The other thing which has been discussed now is cut back on government’s own expenditure because that clearly seems to be the more obvious or the more practical way of bringing the fiscal deficit down. While the concern is continuous on the current account deficit as well, it is much less in the government’s control.
I think the automotive industry within this has similar concern. It wants to find ways to bring growth back. Therefore, it does not need excise to go up at this moment. It also needs facilitation for export. It wants additional benefits to be brought in for export because the overall global market is very slow and very tough and competing countries along with competing companies outside India are making a massive effort at this moment to grow their businesses.
Q: But from everything that the finance minister has been saying, he has indicated it will be a tight Budget which means maybe cutting expenditure, maybe re-looking at some of the government schemes. Do you fear that could crimp basic demand from the rural space or the semi urban space, something which is critical for even companies like two-wheeler manufacturers?
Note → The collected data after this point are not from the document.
(** * A shallow embedding of coolprop_oop.py (StateHA and StateProps)

    The Python objects are modelled as an attribute dictionary ([attrs],
    the instance [__dict__]) together with the [_constraints_set] (a Python
    set, kept as a duplicate-free list).  Every method runs in a small
    state-and-exception monad [M]: a raised exception keeps the object as it
    was at the raise point, so mutations made before a raise survive, as in
    Python.  Python numbers (int and float) are rationals [Q]; the external
    CoolProp functions [HAPropsSI] and [PropsSI] are parameters (Section
    variables) of the definitions that call them. *)

From Stdlib Require Import QArith Qabs Bool List.
From stdpp Require Import base gmap strings sorting.
Import ListNotations.

Open Scope Q_scope.

(** ** Python values and exceptions *)

Inductive pyval :=
| PNone
| PNum (q : Q)          (* int or float *)
| PStr (s : string).

Inductive exc :=
| TypeError (msg : string)
| ValueError (msg : string)
| KeyError (key : string)
| AttributeError (name : string)
| IndexError
| ZeroDivisionError.

(** [str(e)] as used in the f-strings that re-raise an exception. *)
Definition exc_str (e : exc) : string :=
  match e with
  | TypeError m | ValueError m => m
  | KeyError k => ("'" ++ k ++ "'")%string
  | AttributeError n => n
  | IndexError => "list index out of range"
  | ZeroDivisionError => "float division by zero"
  end.

(** ** Objects and the state/exception monad *)

Record obj := mk_obj {
  attrs : gmap string pyval;
  cset : list string
}.

Definition M (A : Type) : Type := obj -> (exc + A) * obj.

Definition ret {A} (a : A) : M A := fun s => (inr a, s).
Definition bind {A B} (m : M A) (k : A -> M B) : M B :=
  fun s => match m s with
           | (inl e, s') => (inl e, s')
           | (inr a, s') => k a s'
           end.
Definition raise {A} (e : exc) : M A := fun s => (inl e, s).
(** [try: m except Exception as e: h(e)] *)
Definition try_except {A} (m : M A) (h : exc -> M A) : M A :=
  fun s => match m s with
           | (inl e, s') => h e s'
           | (inr a, s') => (inr a, s')
           end.
Definition get_obj : M obj := fun s => (inr s, s).
Definition lift {A} (r : exc + A) : M A := fun s => (r, s).

Notation "'let*' x ':=' m 'in' k" := (bind m (fun x => k))
  (at level 200, x name, m at level 100, k at level 200).
Notation "m ;; k" := (bind m (fun _ => k))
  (at level 100, k at level 200, right associativity).

(** [getattr(self, k)] and [setattr(self, k, v)] *)
Definition getattr (k : string) : M pyval :=
  fun s => match attrs s !! k with
           | Some v => (inr v, s)
           | None => (inl (AttributeError k), s)
           end.
Definition setattr (k : string) (v : pyval) : M unit :=
  fun s => (inr tt, mk_obj (<[k := v]> (attrs s)) (cset s)).

(** Python sets of property names. *)
Definition mem (x : string) (l : list string) : bool :=
  existsb (String.eqb x) l.
Definition set_add (x : string) (l : list string) : list string :=
  if mem x l then l else l ++ [x].

(** [self._constraints_set.add(x)] *)
Definition cs_add (x : string) : M unit :=
  fun s => (inr tt, mk_obj (attrs s) (set_add x (cset s))).

(** Comparisons and arithmetic on Python numbers. *)
Definition qlt (a b : Q) : bool := match Qcompare a b with Lt => true | _ => false end.
Definition qle (a b : Q) : bool := negb (qlt b a).

(** [x - c], [x + c] and [a / b] on a Python value: [None] operands raise
    TypeError, a zero divisor raises ZeroDivisionError. *)
Definition py_sub (x : pyval) (c : Q) : M pyval :=
  match x with
  | PNum q => ret (PNum (q - c))
  | _ => raise (TypeError "unsupported operand type(s) for -")
  end.
Definition py_add (x : pyval) (c : Q) : M pyval :=
  match x with
  | PNum q => ret (PNum (q + c))
  | _ => raise (TypeError "unsupported operand type(s) for +")
  end.
Definition py_div (a : Q) (x : pyval) : M pyval :=
  match x with
  | PNum q => if Qeq_bool q 0 then raise ZeroDivisionError else ret (PNum (a / q))
  | _ => raise (TypeError "unsupported operand type(s) for /")
  end.

(** [self._fluid is None] (also true when the attribute is missing). *)
Definition fluid_is_none (s : obj) : bool :=
  match attrs s !! "_fluid" with
  | None | Some PNone => true
  | Some _ => false
  end.

(** Python truthiness, for [not self._fluid]. *)
Definition truthy (v : pyval) : bool :=
  match v with
  | PNone => false
  | PNum q => negb (Qeq_bool q 0)
  | PStr s => negb (String.eqb s "")
  end.

(** Association-list lookup: [d[k]] raising KeyError. *)
Fixpoint assoc (k : string) (d : list (string * string)) : option string :=
  match d with
  | [] => None
  | (k', v) :: d' => if String.eqb k k' then Some v else assoc k d'
  end.
Definition dict_get (d : list (string * string)) (k : string) : M string :=
  match assoc k d with Some v => ret v | None => raise (KeyError k) end.

(** [for x in l: ...] collecting results (a [props.extend] loop). *)
Fixpoint mapM {A B} (f : A -> M B) (l : list A) : M (list B) :=
  match l with
  | [] => ret []
  | x :: l' => let* y := f x in let* ys := mapM f l' in ret (y :: ys)
  end.

(** * StateHA *)

Inductive ha_prop :=
| HA_tempk | HA_tempc | HA_press | HA_relhum | HA_humrat | HA_wetbulb
| HA_dewpoint | HA_vol | HA_enthalpy | HA_entropy | HA_density | HA_cp
| HA_viscosity | HA_conductivity | HA_prandtl.

Definition ha_props : list ha_prop :=
  [HA_tempk; HA_tempc; HA_press; HA_relhum; HA_humrat; HA_wetbulb;
   HA_dewpoint; HA_vol; HA_enthalpy; HA_entropy; HA_density; HA_cp;
   HA_viscosity; HA_conductivity; HA_prandtl].

Definition ha_name (p : ha_prop) : string :=
  match p with
  | HA_tempk => "tempk" | HA_tempc => "tempc" | HA_press => "press"
  | HA_relhum => "relhum" | HA_humrat => "humrat" | HA_wetbulb => "wetbulb"
  | HA_dewpoint => "dewpoint" | HA_vol => "vol" | HA_enthalpy => "enthalpy"
  | HA_entropy => "entropy" | HA_density => "density" | HA_cp => "cp"
  | HA_viscosity => "viscosity" | HA_conductivity => "conductivity"
  | HA_prandtl => "prandtl"
  end.

(** [StateHA._prop_map] *)
Definition StateHA_prop_map : list (string * string) :=
  [("tempk", "T"); ("tempc", "T"); ("press", "P"); ("humrat", "W");
   ("wetbulb", "B"); ("relhum", "R"); ("dewpoint", "D"); ("vol", "V");
   ("enthalpy", "H"); ("entropy", "S"); ("density", "D"); ("cp", "C");
   ("viscosity", "M"); ("conductivity", "K"); ("prandtl", "L")].

(** [StateHA.__init__(props=None)] *)
Definition StateHA_init : obj :=
  mk_obj (list_to_map
            (map (fun p => ("_" ++ ha_name p, PNone)%string) ha_props))
         [].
A: There is a focus at this moment not necessarily on cutting back schemes, I think there is a serious political compulsion also which we need to recognise. They will try to bring in much more efficiency into these schemes and one of the very powerful tools available to them is the direct cash transfer of the Aadhaar card and the general belief is, if that Aashaar card is rolled out efficiently and quickly, it may not have a negative impact.
In fact, it could be the reverse. Then those people who are not currently getting benefitted would become new consumers. But you are right, there is very little choice but to cutback expenditure on some of these schemes. There will certainly be some negative impact of that. I don't think there is any doubt about that.
Q: The recently concluded earnings season has not gone very well in terms of how corporate India is dealing with this slowdown. Any fears that the finance minister may actually go hammer and tongs in terms of hiking corporate taxes or some kind of additional cess on corporates because he is in a tight situation himself and taxation maybe one easy way out?
A: I know this has been out in the press of and on, there have been discussions but knowing the finance minister, his biggest strength is to bring about stability. He has made a lot of effort to demonstrate stability in taxes and tax rates and tax administration. In fact, he said we will constantly keep improving while bringing stability in the system.
At this moment, anything which disrupts the potential for growth, anything which scares away additional investment is certainly not required and certainly not welcome. That is why I said his challenge is pretty severe at this moment and increasing taxes is something that the industry would certainly not encourage now. In fact, it would strongly push back because it is clear that the earnings are under severe stress. It is not just earnings, if one looks at investments, our capital formation quarter after quarter has dropped for 11 quarters now and part of the reason has been high interest rate and part of the reason is the mood itself.
While people in the long run may not be affected because the mood is not good at this moment, people are not investing in fresh capacities and that is also a concern that we have as a nation. When this consumption cycle does turn around, as we are all hoping it would somewhere in the next five to six months, we may hit another volume of capacity and that is something we need to find ways to encourage. That is why we have recommended the provision for additional investment allowance for some time. It would accelerate depreciation on some activities to bring more investment into the system.
That itself will be a good multiplier for job creation and for additional growth. We have also recommended the governments pickup specific sectors like housing, especially low cost housing because it has a massive multiplier effect on some of these, like it has on the automotive industry.